**Your goal:** Please quote exactly the opening lines of the data, from the first line to the one where "(** ** Expired certificates (cleanup.go) *)" appears.

**Working data:**
(* ===== verification/Lifecycle.v ===== *)
(** * Cleanup of expired certificates, generation, and index repair

    Models internal/ca/cleanup.go, generate.go, the repair pass of certindex.go,
    and the eviction of a revoked certificate from signing.go. *)

From S2P Require Import Prelude GoStrings GoTime X509 Inventory Storage InventorySpec Policy.
From S2P Require Import CAState CRLChain CRL OCSP CRLSafety Supersede Signing.

(** ** Expired certificates (cleanup.go) *)

(** Keep an entry whose expiry is unreadable or not before the cutoff. *)
Definition keep_entry (cutoff : Time) (e : InventoryEntry) : bool :=
  match parse_time (ie_NotAfter e) with
  | None => true
  | Some notAfter => negb (notAfter <? cutoff)
  end.

(** The serials of the dropped entries that parse, in order. *)
Definition dropped_serials (dropped : list InventoryEntry) : list Z :=
  omap (fun e => SetString16 (ie_Serial e)) dropped.

Definition dropCRLEntriesLocked (removed : list Z) : MW unit :=
  stored ← readStoredCRL;
  let entries := RevokedCertificateEntries (own stored) in
  let kept := base.filter (fun e => rle_SerialNumber e ∉ removed) entries in
  if bool_decide (length kept = length entries) then mret tt
  else signCRLLocked stored kept.

Definition deleteStoredCertIfSerialMatches (subject expectSerial : string) : MW unit :=
  r ← try (lift (GetCert subject));
  match r with
  | Err _ => mret tt
  | Ok pem =>
      match decode_cert pem, SetString16 expectSerial with
      | Some cert, Some want =>
          if bool_decide (serialHexStr (SerialNumber cert) = serialHexStr want)
          then ignore (lift (DeleteCert subject)) else mret tt
      | _, _ => mret tt
      end
  end.

Definition join_errors (a b : option error) : option error :=
  match a, b with
  | None, None => None
  | Some e, None | None, Some e => Some (Wrap "" [e])
  | Some e1, Some e2 => Some (Wrap "" [e1; e2])
  end.

(** The number removed, and the error. *)
Definition cleanup_body (cutoff : Time) : MW (nat * option error) :=
  '(dropped, pruneErr) ← lift (PruneInventory (keep_entry cutoff));
  if bool_decide (dropped = []) then mret (O, pruneErr)
  else
    _ ← upd_ca (fun c => fold_left (fun c n => unindexSerialLocked (serialHexStr n) c)
                           (dropped_serials dropped) c);
    x ← try (dropCRLEntriesLocked (dropped_serials dropped));
    _ ← for_each (fun e => deleteStoredCertIfSerialMatches (ie_Subject e) (ie_Serial e)) dropped;
    mret (length dropped, join_errors pruneErr (match x with Ok _ => None | Err e => Some e end)).

Definition CleanupExpiredCerts (retain : Duration) : MW (nat * option error) :=
  now ← lift time_Now;
  let cutoff := now - Z.max 0 retain in
  '(r, ran) ← WithLockRan lockNameCRL (cleanup_body cutoff);
  match r with
  | Ok x => mret x
  | Err e => _ ← when (negb ran) (count crlUpdateFailures); mret (O, Some e)
  end.

(** ** Generated certificates (generate.go) *)

Record GenerateOptions := mkGenOpts {
  go_DNSAltNames : list string;
  go_AuthGrants : list AuthGrant;
  go_TTL : Duration;
  go_ReplaceExisting : bool;
  go_RetainPrivateKeyInStorage : bool;
  go_EmitKey : bool }.

Record GenerateResult := mkGenResult {
  PrivateKeyPEM : blob;
  CertificatePEM : blob;
  Replaced : bool }.

Definition marshalPrivateKeyPEM (key : PublicKey) : blob :=
  pem_encode [match key with
              | RSAKey _ _ => mkBlock "RSA PRIVATE KEY" (DerPrivateKey PKCS1 key)
              | ECDSAKey _ _ => mkBlock "EC PRIVATE KEY" (DerPrivateKey SEC1 key)
              | _ => mkBlock "PRIVATE KEY" (DerPrivateKey PKCS8 key)
              end].

(** Parsing is by the format the PEM type announces. *)
Definition parse_key (f : keyfmt) (d : der) : option PublicKey :=
  match d with DerPrivateKey g k => if bool_decide (g = f) then Some k else None | _ => None end.

Definition parsePrivateKeyDER (blockType : string) (d : der) : result PublicKey :=
  let with_format f msg := match parse_key f d with Some k => Ok k | None => Err (Msg msg) end in
  if bool_decide (blockType = "RSA PRIVATE KEY") then
    with_format PKCS1 "failed to parse RSA PKCS1 private key"
  else if bool_decide (blockType = "EC PRIVATE KEY") then
    with_format SEC1 "failed to parse EC private key"
  else if bool_decide (blockType = "PRIVATE KEY") then
    with_format PKCS8 "failed to parse PKCS8 private key"
  else match parse_key PKCS1 d with
       | Some k => Ok k
       | None => with_format PKCS8 "unrecognized PEM type"
       end.

Definition leafKeyConfig (c : Config) : KeyConfig :=
  let k := LeafKeyConfig c in
  if negb (bool_decide (kc_Algo k = "")) || negb (kc_Size k =? 0) then k else DefaultLeafKeyConfig.

(** A revoked certificate makes way for a new one; a live one does not. *)
Definition evictRevokedLocked (subject : string) : MW unit :=
  has ← lift (HasCert subject);
  if negb has then mret tt
  else
    held ← storedCertLocked subject;
    c ← get_ca id;
    if negb (revokedLocked c held) then fail (Wrap subject [Sentinel ErrCertExists])
    else ignore (lift (DeleteCert subject)).

Definition storedCertSerialLocked (subject : string) : MW string :=
  certPEM ← wrapping "reading the stored certificate" (lift (GetCert subject));
  match pem_Decode certPEM with
  | (None, _) => fail (Msg "the stored certificate cannot be decoded")
  | (Some block, _) =>
      match ParseCertificate (Bytes block) with
      | Err e => fail (Msg "the stored certificate cannot be parsed")
      | Ok cert => mret (serialHexStr (SerialNumber cert))
      end
  end.

Definition replacementFailed (replacing : bool) (e : error) : error :=
  if replacing then Wrap "the existing certificate was revoked, but no replacement was issued" [e]
  else e.

(** The stored certificate to be replaced, if any. *)
Definition generate_replacing (subject : string) (opts : GenerateOptions) : MW (option string) :=
  has ← lift (HasCert subject);
  if negb has then mret None
  else
    _ ← wrapping "refreshing CRL cache" loadCRLCache;
    if negb (go_ReplaceExisting opts) then mret None
    else s ← storedCertSerialLocked subject; mret (Some s).

(** The issuing part, whose failures read differently once a certificate has
    been revoked to make room. *)
Definition generate_issue (subject : string) (opts : GenerateOptions) (key : PublicKey)
    (dnsNames : list string) (extra : list Extension) (replacing : bool) : MW blob :=
  _ ← when replacing (wrapping "refreshing CRL cache" loadCRLCache);
  _ ← evictRevokedLocked subject;
  certPEM ← issueLeafLocked subject (mkName subject []) key (SANs dnsNames [] [] []) extra []
              (go_TTL opts);
  _ ← when (go_RetainPrivateKeyInStorage opts)
        (r ← try (lift (SavePrivateKey subject (marshalPrivateKeyPEM key)));
         match r with
         | Ok _ => mret tt
         | Err e => _ ← ignore (lift (DeleteCert subject)); fail (Wrap "failed to save private key" [e])
         end);
  mret certPEM.

(** The work under the subject's lock. *)
Definition generate_locked (subject : string) (opts : GenerateOptions) (key : PublicKey)
    (dnsNames : list string) (extra : list Extension) : MW GenerateResult :=
  old ← generate_replacing subject opts;
  let replacing := match old with Some _ => true | None => false end in
  _ ← (match old with
       | None => mret tt
       | Some serial => wrapping "could not revoke the existing certificate"
                          (WithLockW lockNameCRL (revokeSerialLocked serial))
       end);
  r ← try (generate_issue subject opts key dnsNames extra replacing);
  certPEM ← of_result (match r with Ok p => Ok p | Err e => Err (replacementFailed replacing e) end);
  hasCSR ← lift (HasCSR subject);
  _ ← when hasCSR (ignore (lift (DeleteCSR subject)));
  mret (mkGenResult (marshalPrivateKeyPEM key) certPEM replacing).

Definition GenerateWithOptions (subject : string) (opts : GenerateOptions) : MW GenerateResult :=
  _ ← check (ValidateSubject subject);
  _ ← check (CheckKeySubject subject);
  _ ← check (validateDNSAltNames (go_DNSAltNames opts));
  c ← get_ca id;
  if negb (IsReady c) then fail (Sentinel ErrNotInitialized)
  else
    extra ← of_result (authGrantExtensions (go_AuthGrants opts));
    id ← wrapping "failed to generate key" (lift (rand_Int (2 ^ 256)));
    key ← wrapping "failed to generate key" (of_result (generateKey (leafKeyConfig (cfg c)) id));
    _ ← when (go_EmitKey opts) (lift (external (Msg "emitting the private key")));
    let dnsNames := if PromoteCNToSAN (cfg c) && bool_decide (go_DNSAltNames opts = [])
                    then [subject] else go_DNSAltNames opts in
    WithLockW (subjectLockName subject) (generate_locked subject opts key dnsNames extra).
Definition Generate (subject : string) (dnsAltNames : list string) : MW GenerateResult :=
  GenerateWithOptions subject (mkGenOpts dnsAltNames [] 0 false true false).

(** ** Certificate index repair (certindex.go) *)

Definition RevokedSerials (c : CA) : gmap string Time :=
  match cachedCRL c with
  | None => ∅
  | Some crl => listed_map (RevokedCertificateEntries crl)
  end.

Definition backfillCertProjection (rec : CertRecord) : MW unit :=
  let e := cr_entry rec in
  r ← try (lift (GetCert (ie_Subject e)));
  match r with
  | Err _ => mret tt
  | Ok pem =>
      match decode_cert pem, SetString16 (ie_Serial e) with
      | Some cert, Some n =>
          if n =? SerialNumber cert
          then ignore (lift (SetCertProjection (ie_Serial e) (certProjectionFor cert)))
          else mret tt
      | _, _ => mret tt
      end
  end.

Definition repair_record (revoked : gmap string Time) (rec : CertRecord) : MW unit :=
  if bool_decide (State rec = CertStateUnknown) then mret tt
  else
    _ ← when (bool_decide (Fingerprint (cr_proj rec) = None)) (backfillCertProjection rec);
    match SetString16 (ie_Serial (cr_entry rec)) with
    | None => mret tt
    | Some n =>
        match revoked !! serialHexStr n with
        | Some at_ =>
            when (negb (bool_decide (State rec = CertStateRevoked)))
              (ignore (lift (MarkCertRevoked (ie_Serial (cr_entry rec)) at_)))
        | None =>
            when (bool_decide (State rec = CertStateRevoked))
              (ignore (lift (ClearCertRevoked (ie_Serial (cr_entry rec)))))
        end
    end.

Definition rebuildCertIndex : MW unit :=
  r ← try (lift (CertStatuses None));
  match r with
  | Ok (Some records) =>
      c ← get_ca id;
      for_each (repair_record (RevokedSerials c)) records
  | _ => mret tt
  end.

(** ** Lemmas *)

(** Dropping entries from the CRL keeps every other one, whatever the
    outcome. *)
Lemma drop_keeps removed w r w' o n :
  key_matches (ca w) -> own_stored w o -> dropCRLEntriesLocked removed w = (r, w') ->
  n ∈ revoked_serials o -> n ∉ removed -> on_crl w' n.
Proof.
  intros Hm Ho H Hn Hr. unfold dropCRLEntriesLocked in H.
  apply bind_quiet in H as [Q|(stored & w1 & Q & Hs & H)]; [| |exact quiet_readStored].
  { exists o. split; [by eapply own_stored_quiet|done]. }
  destruct Ho as (chain & Hst & Hown). unfold readStoredCRL in Hs. apply counting_Ok in Hs.
  eapply parseStored_spec in Hs as (C1 & S1 & _ & Hs & Howns); [|exact Hst].
  rewrite Hown in Hs. injection Hs as ->.
  assert (own_stored w1 (own stored)) as Ho1.
  { exists chain. unfold stored_chain. destruct S1 as (-> & _). rewrite C1. done. }
  case_bool_decide; [injection H as _ <-; by exists (own stored)|].
  apply sign_any in H as [C [[_ E]|(crl & others & Hst' & (Hnum & Hser & Hk & Hf) & _)]].
  - exists (own stored). split; [|done]. destruct Ho1 as (c1 & T1 & O1). exists c1.
    unfold stored_chain. rewrite E. destruct C as (-> & _). done.
  - assert (exists cert, CACert (ca w1) = Some cert) as [cert Hc].
    { rewrite <- C1 in Howns. unfold ownsCRL, crlSignedBy in Howns.
      destruct (CACert (ca w1)); [by eauto|done]. }
    exists crl. split.
    + exists (crl :: others). split; [done|]. destruct C as (-> & _).
      apply ownCRLIn_lead; [|exact Hf]. rewrite <- C1 in Hm, Howns.
      exact (signed_by_owner cert _ crl _ _ Hm Hc Hk eq_refl Howns).
    + rewrite Hser. apply list_elem_of_fmap in Hn as (x & -> & Hx).
      apply list_elem_of_fmap. exists x. split; [done|]. by apply list_elem_of_filter.
Qed.

Lemma unindex_same l c :
  let c' := fold_left (fun c n => unindexSerialLocked (serialHexStr n) c) l c in
  CACert c' = CACert c /\ CAKey c' = CAKey c /\ cfg c' = cfg c.
Proof.
  revert c. induction l as [|n l IH]; intros c; cbn [fold_left]; [done|].
  exact (IH (unindexSerialLocked (serialHexStr n) c)).
Qed.

Lemma frame_GetCert_Delete subject : mono (frame (fun k => k = CertKey subject)) (DeleteCert subject).
Proof. by apply frame_Delete. Qed.

Lemma grows_delete_cert subject : mono crl_grows (lift (DeleteCert subject)).
Proof. apply (grows_lift_frame (fun k => k = CertKey subject)); [apply frame_GetCert_Delete|done]. Qed.
Lemma HasCert_same s : mono same_data (HasCert s).
Proof. unfold HasCert, CertExists. mono_tac. Qed.
#[export] Hint Resolve HasCert_same : mono.

Lemma GetCert_same subject : mono same_data (GetCert subject).
Proof. unfold GetCert. mono_tac. Qed.
#[export] Hint Resolve grows_delete_cert GetCert_same : mono.

Lemma grows_delete_if subject s : mono crl_grows (deleteStoredCertIfSerialMatches subject s).
Proof. unfold deleteStoredCertIfSerialMatches. mono_tac. Qed.
#[export] Hint Resolve grows_delete_if : mono.

Lemma cleanup_body_keeps cutoff w r w' o n :
  key_matches (ca w) -> own_stored w o -> cleanup_body cutoff w = (r, w') ->
  n ∈ revoked_serials o ->
  (forall e, e ∈ inv_view (be (st w)) -> SetString16 (ie_Serial e) = Some n -> keep_entry cutoff e = true) ->
  on_crl w' n.
Proof.
  intros Hm Ho H Hn Hkeep. unfold cleanup_body in H.
  assert (crl_grows w (exec (lift (PruneInventory (keep_entry cutoff))) w)) as G0.
  { apply (grows_lift_frame (fun x => x = KeyInventory \/ x = KeyInventoryHMAC));
      [apply prune_frame|]. by intros [?|?]. }
  assert (on_crl w n) as Hon by (by exists o).
  apply bind_run in H as [(e & H & _)|([dropped perr] & w1 & Hp & H)].
  { unfold exec in G0. rewrite H in G0. by eapply on_crl_grows. }
  unfold exec in G0. rewrite Hp in G0. cbn [snd] in G0.
  apply lift_Ok in Hp as (s1 & Hp & ->). apply prune_removed in Hp.
  destruct G0 as [C0 G0]. destruct (G0 Hm o Ho) as (o1 & Ho1 & [_ Hsub] & _). apply Hsub in Hn.
  case_bool_decide as Hd; [injection H as _ <-; by exists o1|].
  destruct Hp as [->|Hp]; [done|].
  apply bind_run in H as [(e & H & _)|(u & w2 & Hu & H)]; [done|]. apply modify_Ok in Hu. subst w2.
  pose proof (unindex_same (dropped_serials dropped) (ca (set_st s1 w))) as (U1 & U2 & U3).
  set (c2 := fold_left _ _ _) in *. set (w2 := set_ca c2 _) in *.
  assert (same_ca (set_st s1 w) w2) as C2 by (unfold same_ca, w2; cbn [ca set_ca]; done).
  assert (own_stored w2 o1) as Ho2.
  { destruct Ho1 as (ch & T1 & O1). exists ch. split; [exact T1|].
    unfold w2. cbn [ca set_ca]. by rewrite U1. }
  assert (key_matches (ca w2)) as Hm2
    by (eapply key_matches_same; [exact C2|by eapply key_matches_same]).
  apply bind_run in H as [(e & H & _)|(x & w3 & Hx & H)]; [by apply try_Err in H|]. apply try_Ok in Hx.
  assert (on_crl w3 n) as Hon3.
  { eapply drop_keeps; [exact Hm2|exact Ho2|exact Hx|exact Hn|].
    intros (e & He & Hs)%list_elem_of_omap. rewrite Hp in He. apply list_elem_of_filter in He as [Hk He].
    rewrite (Hkeep e He Hs) in Hk. done. }
  assert (same_ca w2 w3) as C3.
  { eapply mono_run; [|exact Hx]. unfold dropCRLEntriesLocked. mono_tac.
    eapply mono_weaken; [|exact quiet_readStored]. intros ? ? [? _]. by apply same_core_ca. }
  eapply on_crl_grows; [|by eapply key_matches_same|exact Hon3].
  eapply mono_run; [|exact H]. mono_tac.
Qed.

**Output for this task:**
(* ===== verification/Lifecycle.v ===== *)
(** * Cleanup of expired certificates, generation, and index repair

    Models internal/ca/cleanup.go, generate.go, the repair pass of certindex.go,
    and the eviction of a revoked certificate from signing.go. *)

From S2P Require Import Prelude GoStrings GoTime X509 Inventory Storage InventorySpec Policy.
From S2P Require Import CAState CRLChain CRL OCSP CRLSafety Supersede Signing.

(** ** Expired certificates (cleanup.go) *)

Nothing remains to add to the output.